This was Marley's last single before his death on May 11, 1981. It sums up his life and what he stood for in his songs: freedom and redemption. Marley was a very spiritual singer who gave hope to the downtrodden in his native Jamaica, and whose message spread to the United States and around the world when he became a star.
Marley completed the Uprising album (his last) in the summer of 1980. He was suffering from the cancer that would eventually kill him at age 36, but was very productive in his later years.

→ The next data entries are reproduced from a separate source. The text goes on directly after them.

(** * pySlipQt: the key-tile bookkeeping of the slip-map widget

    A shallow embedding of [src/pyslipqt/pyslipqt.py] (class [PySlipQt]):
    the drag normalisation [normalize_view], the level change [zoom_level]
    and the tile lists that [paintEvent] builds.

    Python integers are unbounded, so they are [Z]; Python's [%] rounds
    towards minus infinity and takes the sign of the divisor, which is
    [Z.modulo], except that it raises [ZeroDivisionError] on a zero
    divisor.  The widget is one mutable object: a method is a function
    from the widget to an [outcome], and a raised exception keeps the
    widget as it was mutated up to the raise.  A [while] loop takes fuel;
    [OutOfFuel] stands for a loop that has not finished yet. *)

From Stdlib Require Import ZArith List Bool Lia.
Import ListNotations.
Local Open Scope Z_scope.

(** ** Outcomes of a method call *)

Inductive exn : Type :=
| AttributeError
| ZeroDivisionError
| TypeError
| ValueError.

Inductive outcome (S A : Type) : Type :=
| Returned (a : A) (s : S)
| Raised (e : exn) (s : S)
| OutOfFuel.

Arguments Returned {S A} a s.
Arguments Raised {S A} e s.
Arguments OutOfFuel {S A}.

Definition M (S A : Type) : Type := S -> outcome S A.

Definition ret {S A} (a : A) : M S A := fun s => Returned a s.

Definition bind {S A B} (m : M S A) (k : A -> M S B) : M S B :=
  fun s =>
    match m s with
    | Returned a s' => k a s'
    | Raised e s' => Raised e s'
    | OutOfFuel => OutOfFuel
    end.

Definition get {S} : M S S := fun s => Returned s s.
Definition put {S} (s : S) : M S unit := fun _ => Returned tt s.
Definition modify {S} (f : S -> S) : M S unit := fun s => Returned tt (f s).
Definition raise {S A} (e : exn) : M S A := fun s => Raised e s.

Notation "x <- m ;; k" := (bind m (fun x => k))
  (at level 61, m at next level, right associativity).
Notation "m ;; k" := (bind m (fun _ => k))
  (at level 61, right associativity).

(** [self.attr] for an attribute that [__init__] does not set. *)
Definition attr {S} (a : option Z) : M S Z :=
  match a with
  | Some v => ret v
  | None => raise AttributeError
  end.

(** Python's [a % n] on integers. *)
Definition py_mod {S} (a n : Z) : M S Z :=
  if n =? 0 then raise ZeroDivisionError else ret (a mod n).

(** The state a call leaves behind, when it leaves one. *)
Definition final_state {S A} (o : outcome S A) : option S :=
  match o with
  | Returned _ s => Some s
  | Raised _ s => Some s
  | OutOfFuel => None
  end.

(** ** The tile source

    [tile_src] is an object of another module; the widget uses the
    attributes and methods below.  [GetInfo] answers a 4-tuple of which
    the widget keeps the first two components, or [None] for a level it
    does not have. *)

Module Tiles.

Class t (T : Type) : Type := {
  levels : T -> list Z;
  tile_size_x : T -> Z;
  tile_size_y : T -> Z;
  wrap_x : T -> bool;
  wrap_y : T -> bool;
  UseLevel : Z -> M T bool;
  GetInfo : Z -> T -> option (Z * Z)
}.

End Tiles.

(** ** The widget *)

Record PySlipQt (T : Type) : Type := mkPySlipQt {
  tile_src : T;
  level : Z;
  view_offset_x : Z;
  view_offset_y : Z;
  view_width : Z;
  view_height : Z;
  max_level : Z;
  min_level : Z;
  tile_size_x : Z;
  tile_size_y : Z;
  key_tile_left : Z;
  key_tile_top : Z;
  key_tile_xoffset : Z;
  key_tile_yoffset : Z;
  left_mbutton_down : bool;
  mid_mbutton_down : bool;
  right_mbutton_down : bool;
  start_drag_x : option Z;
  start_drag_y : option Z;
  (* assigned by zoom_level only: absent until a level was accepted *)
  num_tiles_x : option Z;
  num_tiles_y : option Z;
  (* how often self.update() was called *)
  updates : nat
}.

Arguments mkPySlipQt {T}.
Arguments tile_src {T}.
Arguments level {T}.
Arguments view_offset_x {T}.
Arguments view_offset_y {T}.
Arguments view_width {T}.
Arguments view_height {T}.
Arguments max_level {T}.
Arguments min_level {T}.
Arguments tile_size_x {T}.
Arguments tile_size_y {T}.
Arguments key_tile_left {T}.
Arguments key_tile_top {T}.
Arguments key_tile_xoffset {T}.
Arguments key_tile_yoffset {T}.
Arguments left_mbutton_down {T}.
Arguments mid_mbutton_down {T}.
Arguments right_mbutton_down {T}.
Arguments start_drag_x {T}.
Arguments start_drag_y {T}.
Arguments num_tiles_x {T}.
Arguments num_tiles_y {T}.
Arguments updates {T}.

(** A key tile along one axis: its tile coordinate and its pixel offset
    in the view. *)
Record key : Type := mkKey { tile : Z; offset : Z }.

Section Widget.

Context {T : Type} `{Tiles.t T}.

Local Abbreviation widget := (PySlipQt T).

(** *** Attribute assignments *)

Definition key_x (w : widget) : key :=
  mkKey (key_tile_left w) (key_tile_xoffset w).

Definition key_y (w : widget) : key :=
  mkKey (key_tile_top w) (key_tile_yoffset w).

Definition set_key_x (k : key) (w : widget) : widget :=
  mkPySlipQt (tile_src w) (level w) (view_offset_x w) (view_offset_y w)
    (view_width w) (view_height w) (max_level w) (min_level w)
    (tile_size_x w) (tile_size_y w)
    (tile k) (key_tile_top w) (offset k) (key_tile_yoffset w)
    (left_mbutton_down w) (mid_mbutton_down w) (right_mbutton_down w)
    (start_drag_x w) (start_drag_y w)
    (num_tiles_x w) (num_tiles_y w) (updates w).
(** * ems-flasher: the cartridge header validator and the block transfer engine

    A shallow embedding of [main.c]: [header_info], the space auto-detection
    and the read and write loops of [main], followed by the properties of the
    specification that were checked against them. *)

From Stdlib Require Import ZArith List Lia Bool Ascii String.
From Stdlib Require Import Init.Byte Strings.Byte.
Import ListNotations.

Local Open Scope Z_scope.

(** ** C integer types *)

Module CInt.

(** [uint8_t] *)
Definition to_uint8 (z : Z) : Z := z mod 2 ^ 8.

(** [uint32_t], [unsigned int] *)
Definition to_uint (z : Z) : Z := z mod 2 ^ 32.

(** [int]: two's complement on 32 bits *)
Definition to_int (z : Z) : Z :=
  let u := z mod 2 ^ 32 in
  if u <? 2 ^ 31 then u else u - 2 ^ 32.

(** [size_t] (64 bits) *)
Definition to_size_t (z : Z) : Z := z mod 2 ^ 64.

Definition INT_MAX : Z := 2 ^ 31 - 1.

End CInt.

Import CInt.

(** ** Bytes and buffers *)

(** The value of an [unsigned char]. *)
Definition byte_val (b : byte) : Z := Z.of_N (Byte.to_N b).

(** The [unsigned char] a C integer converts to. *)
Definition u8 (z : Z) : byte :=
  match Byte.of_N (Z.to_N (to_uint8 z)) with
  | Some b => b
  | None => x00
  end.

He refused traditional medicine because of his Rastafarian beliefs and chose to make music and perform as long as he could.
This song drew from the works of the civil-rights campaigner Marcus Garvey, who in a 1937 speech said:
"We are going to emancipate ourselves from mental slavery because whilst others might free the body, none but ourselves can free the mind."
This can be heard in Marley's lyric:
Emancipate yourself from mental slavery
None but ourselves can free our minds
Garvey's 1923 book The Philosophy and Opinions of Marcus Garvey contains this preface, which is likely where Marley got the idea for "Redemption," which he used in the title:
"Dedicated to the true and loyal members of the Universal Negro Improvement Association in the cause of African redemption."
This is much more of a folk song than a reggae number. Very unusual for Marley, it is just his voice accompanied by his acoustic guitar. Marley first recorded it with his group The Wailers, but his producer Chris Blackwell suggested he try a solo acoustic version, and that's what stuck.
Johnny Cash and Joe Strummer both covered this song.
Bertrand - Paris, France
This plays over the credits for the 2007 movie I Am Legend starring Will Smith. It was also sung by the character Sawyer in the season finale of the first season of the show Lost on ABC.
Barbadian singer Rihanna covered this for the Haiti Relief Fund after the earthquake that devastated the country. Urging fans to download the track she said: "This song for me, growing up, anytime there was a difficult situation, I always listened to this song because it was so liberating. Even now I listen to it when my back is up against the wall. I feel like the people of Haiti need to hear something inspiring."
Rihanna performed an acoustic version live on the Oprah Winfrey Show on January 20, 2010.
French artists Octave Marsal and Theo De Gueltzl created an animated video for the song using 2,747 original drawings. Their black-and-white clip was released on February 6, 2020, on what would have been Bob Marley's 75th birthday.
"From the history of Slavery and Jamaica, Rastafarian culture, legacy of prophets (Haile Selassie the 1st, Marcus Garvey, Malcolm X), as well as Bob's personal life, we take the audience on a journey through allegories and representations," Marsal and De Gueltzl explained of the visual.